Imagine you are an 81 year old woman, widowed, living alone, diagnosed with COVID-19. Your children and grandchildren either live out of state, or are too afraid to come visit you because they don’t want to get sick too. You are weak from coughing, running fever, and not being able to eat very much. You can barely walk from your bed to the bathroom or kitchen because you are so weak, and you are terrified you are going to fall and not be able to call for help. You’ve been to the emergency room twice, hoping to be admitted to the hospital just so you know you are safe and not alone, but you “just aren’t quite sick enough.” Not only are you physically ill, but you are depressed now too because of your fear and isolation.
These are the patients we take care of as home health nurses. For many of these patients, we are the only physical contact they have with the outside world. When it’s time for us to leave so we can get to our next patient, we see the loneliness in their faces and feel guilty about having to leave them. We see their faces when we go to bed at night, we pray for them, and we look forward to our next visit just as much as they do.

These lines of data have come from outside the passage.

(** C7, amended. For each of the three operations: a null callback is
    forwarded to the proxy as [nullptr] and nothing else happens; a listener
    is wrapped in exactly one new global reference, held by a new wrapper
    that the forwarded lambda captured.  Over the calls of the lambda and its
    destruction that reference is released exactly once: by the destructor
    of the [JGlobalRefHolder] for the picture and frame callbacks; for the
    frame-complete callback right after the first call, and by the
    destructor only when there was no call. *)
Theorem callback_registration_lifetime
    (k : callback_kind) (proxyPtr : Z) (proxy : RenderProxy) (r : jref)
    (xs : list Z) (w : World) :
  w_proxies w !! proxyPtr = Some proxy →
  w_GetJavaVM w = JNI_OK →
  w_GetEnv w = JNI_OK →
  (0 < w_global_room w)%nat →
  let ref := Some (GlobalRef (w_next_global w) (referent r)) in
  let a := w_brk w in
  set_callback k proxyPtr None w
  = Returned () (set_trace (w_trace w ++ [Ev.Proxy proxyPtr (forwarded k None)]) w)
  ∧ ∃ w1 w2 w3,
      set_callback k proxyPtr (Some r) w = Returned () w1
      ∧ emitted w w1 = [Ev.NewGlobalRef r ref; Ev.Proxy proxyPtr (forwarded k (Some a))]
      ∧ for_each (callback_call k a) xs w1 = Returned () w2
      ∧ emitted w1 w2 = calls_made k ref (w_brk w1) xs
      ∧ callback_destroy k a w2 = Returned () w3
      ∧ emitted w2 w3 = released_at_destruction k ref xs
      ∧ count is_NewGlobalRef (emitted w w3) = 1%nat
      ∧ count (is_DeleteGlobalRef ref) (emitted w w3) = 1%nat.
Proof.
  intros Hp Hvm Hok Hroom ref a. split.
  { by eapply set_callback_null. }
  destruct (set_callback_listener k proxyPtr proxy r w Hp Hvm Hroom)
    as (w1 & Hset & Ht1 & Ha1 & Hbrk1 & Hok1).
  rewrite Hok in Hok1.
  destruct (callback_calls_run k a TheVM (GlobalRef (w_next_global w) (referent r))
              xs w1 Ha1 Hok1) as (w2 & Hcalls & Ht2 & Hok2 & Ha2).
  { rewrite Hbrk1. subst a. lia. }
  assert (∃ w3, callback_destroy k a w2 = Returned () w3
                ∧ w_trace w3 = w_trace w2 ++ released_at_destruction k ref xs)
    as (w3 & Hdestroy & Ht3).
  { destruct k, xs as [|x xs']; cbn [wrapper_obj] in Ha2;
      try (match goal with
           | |- context [callback_destroy ?k _ _] =>
               destruct (callback_destroy_holding k a TheVM _ w2 Ha2 Hok2)
                 as (w3 & Hdestroy & Ht3 & _)
           end;
           exists w3; by split).
    eexists. split.
    - cbn [callback_destroy]. by eapply delete_FrameCompleteWrapper_fired.
    - cbn. by rewrite app_nil_r. }
  exists w1, w2, w3.
  split; [done|]. split; [by apply emitted_app|].
  split; [done|]. split; [by apply emitted_app|].
  split; [done|]. split; [by apply emitted_app|].
  erewrite (emitted_app w w3)
    by (rewrite Ht3, Ht2, Ht1, <- !app_assoc; reflexivity).
  rewrite !count_app. split.
  - rewrite count_NewGlobalRef_calls_made. unfold count.
    destruct k, xs; done.
  - rewrite count_DeleteGlobalRef_calls_made. unfold count. cbn.
    by destruct k.
Qed.

(** C7, as stated, fails for the frame-complete callback: its reference is
    released by the first call of the lambda, not by its destruction. *)
Lemma FrameComplete_released_before_destruction :
  ¬ released_when_destroyed FrameComplete 1 (Some (GlobalRef 1 7)) [10] wrapper_world.
Proof.
  unfold released_when_destroyed.
  cbn [for_each callback_call]. unfold FrameCompleteCallback_call.
  erewrite bind_returned
    by (by apply (onFrameComplete_fires 1 TheVM (GlobalRef 1 7))).
  cbn. intros [Hcount _]. discriminate Hcount.
Qed.

Lemma callback_registration_lifetime_witness :
  set_callback FrameDrawing 4096 None sample_world
  = Returned ()
      (set_trace (w_trace sample_world ++ [Ev.Proxy 4096 (forwarded FrameDrawing None)])
         sample_world)
  ∧ ∃ w1 w2 w3,
      set_callback FrameDrawing 4096 (Some (LocalRef 7)) sample_world
      = Returned () w1
      ∧ emitted sample_world w1
        = [Ev.NewGlobalRef (LocalRef 7) (Some (GlobalRef 1 7));
           Ev.Proxy 4096 (forwarded FrameDrawing (Some 1%positive))]
      ∧ for_each (callback_call FrameDrawing 1) [10; 11] w1 = Returned () w2
      ∧ emitted w1 w2
        = calls_made FrameDrawing (Some (GlobalRef 1 7)) (w_brk w1) [10; 11]
      ∧ callback_destroy FrameDrawing 1 w2 = Returned () w3
      ∧ emitted w2 w3
        = released_at_destruction FrameDrawing (Some (GlobalRef 1 7)) [10; 11]
      ∧ count is_NewGlobalRef (emitted sample_world w3) = 1%nat
      ∧ count (is_DeleteGlobalRef (Some (GlobalRef 1 7))) (emitted sample_world w3)
        = 1%nat.
Proof.
  apply (callback_registration_lifetime FrameDrawing 4096 sample_proxy
           (LocalRef 7) [10; 11] sample_world).
  - reflexivity.
  - reflexivity.
  - reflexivity.
  - cbn. lia.
Defined.

(** ** Frame-metrics observers *)

(** One [nAddFrameMetricsObserver]: a new native observer for [fso] is
    allocated, registered, and its address returned. *)
Lemma addFrameMetricsObserver_run (proxyPtr : Z) (proxy : RenderProxy)
    (fso : jobject) (w : World) :
  w_proxies w !! proxyPtr = Some proxy →
  w_GetJavaVM w = JNI_OK →
  android_view_ThreadedRenderer_addFrameMetricsObserver proxyPtr fso w
  = Returned (Z.pos (w_brk w))
      (set_proxies
         (<[proxyPtr := mk_RenderProxy (mFrameInfo proxy)
                          ({[Z.pos (w_brk w)]} ∪ mFrameMetricsObservers proxy)]>
            (w_proxies w))
         (set_heap (<[w_brk w := FrameMetricsObserverProxy_obj (Some TheVM) fso]>
                      (w_heap w))
            (set_brk (w_brk w + 1)%positive w))).
Proof.
  intros Hp Hvm.
  unfold android_view_ThreadedRenderer_addFrameMetricsObserver,
    RenderProxy_addFrameMetricsObserver, GetJavaVM, deref_proxy.
  run. rewrite Hvm.
  rewrite bool_decide_eq_false_2 by (intros Hne; by apply Hne).
  rewrite bool_decide_eq_true_2 by done.
  run. by rewrite Hp, Hvm.
Qed.

(** Registering the same native observer again does not add an entry. *)
Lemma RenderProxy_addFrameMetricsObserver_idempotent (proxyPtr : Z)
    (proxy : RenderProxy) (observer : Z) (w : World) :
  w_proxies w !! proxyPtr = Some proxy →
  observer ∈ mFrameMetricsObservers proxy →
  RenderProxy_addFrameMetricsObserver proxyPtr observer w = Returned () w.
Proof.
  intros Hp Hin. unfold RenderProxy_addFrameMetricsObserver, deref_proxy.
  run. rewrite Hp. run.
  rewrite (subseteq_union_1_L {[observer]} (mFrameMetricsObservers proxy))
    by (by apply singleton_subseteq_l).
  destruct proxy as [info observers]. cbn.
  by rewrite insert_id.
Qed.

I am in no way trying to take away from the COVID patients in hospitals fighting for their lives, with no family allowed in their hospital rooms, or from the nurses, doctors, respiratory therapists, aides and others working in a hospital or nursing home setting. I have worked in hospitals as well and have great appreciation for all hospital staff, especially the housekeepers who make sure everything is sanitized and safe. But these “forgotten” COVID patients, and the home health and hospice staff that take care of them, have really been weighing on my heart lately.
I don’t see home health and hospice in the news. We had issues getting enough PPE in the beginning as well. We are risking our health and the health of our families as well. We are stressed, we are tired, we are worried, we occasionally cry on the drive home. We did not get offered the vaccine when the hospitals and nursing homes did, and many of us still haven’t been able to get vaccinated. Yet we continue to expose ourselves, because this is what our calling is, and we can’t imagine having a career in anything else.
So tonight when you say your prayers, please say a prayer for the 81 year old woman living alone, sick with COVID, and scared of what is going to happen to her. Please say a prayer for the home health and hospice nurses, therapists and aides taking care of these “forgotten” patients, the ones you don’t see on the news or on your Facebook feed. And please say a prayer that we can return to some kind of normalcy soon, with families being able to visit each other, and medical personnel being able to hold a sick patient’s hand without gloves on.

I too share your sentiment as a Home Health therapist, we take our work home in numerous ways. Often waking in the night worrying about our patients, praying for their well being. As our colleagues in the hospitals are overworked and burdened, likewise are the Home Health workers.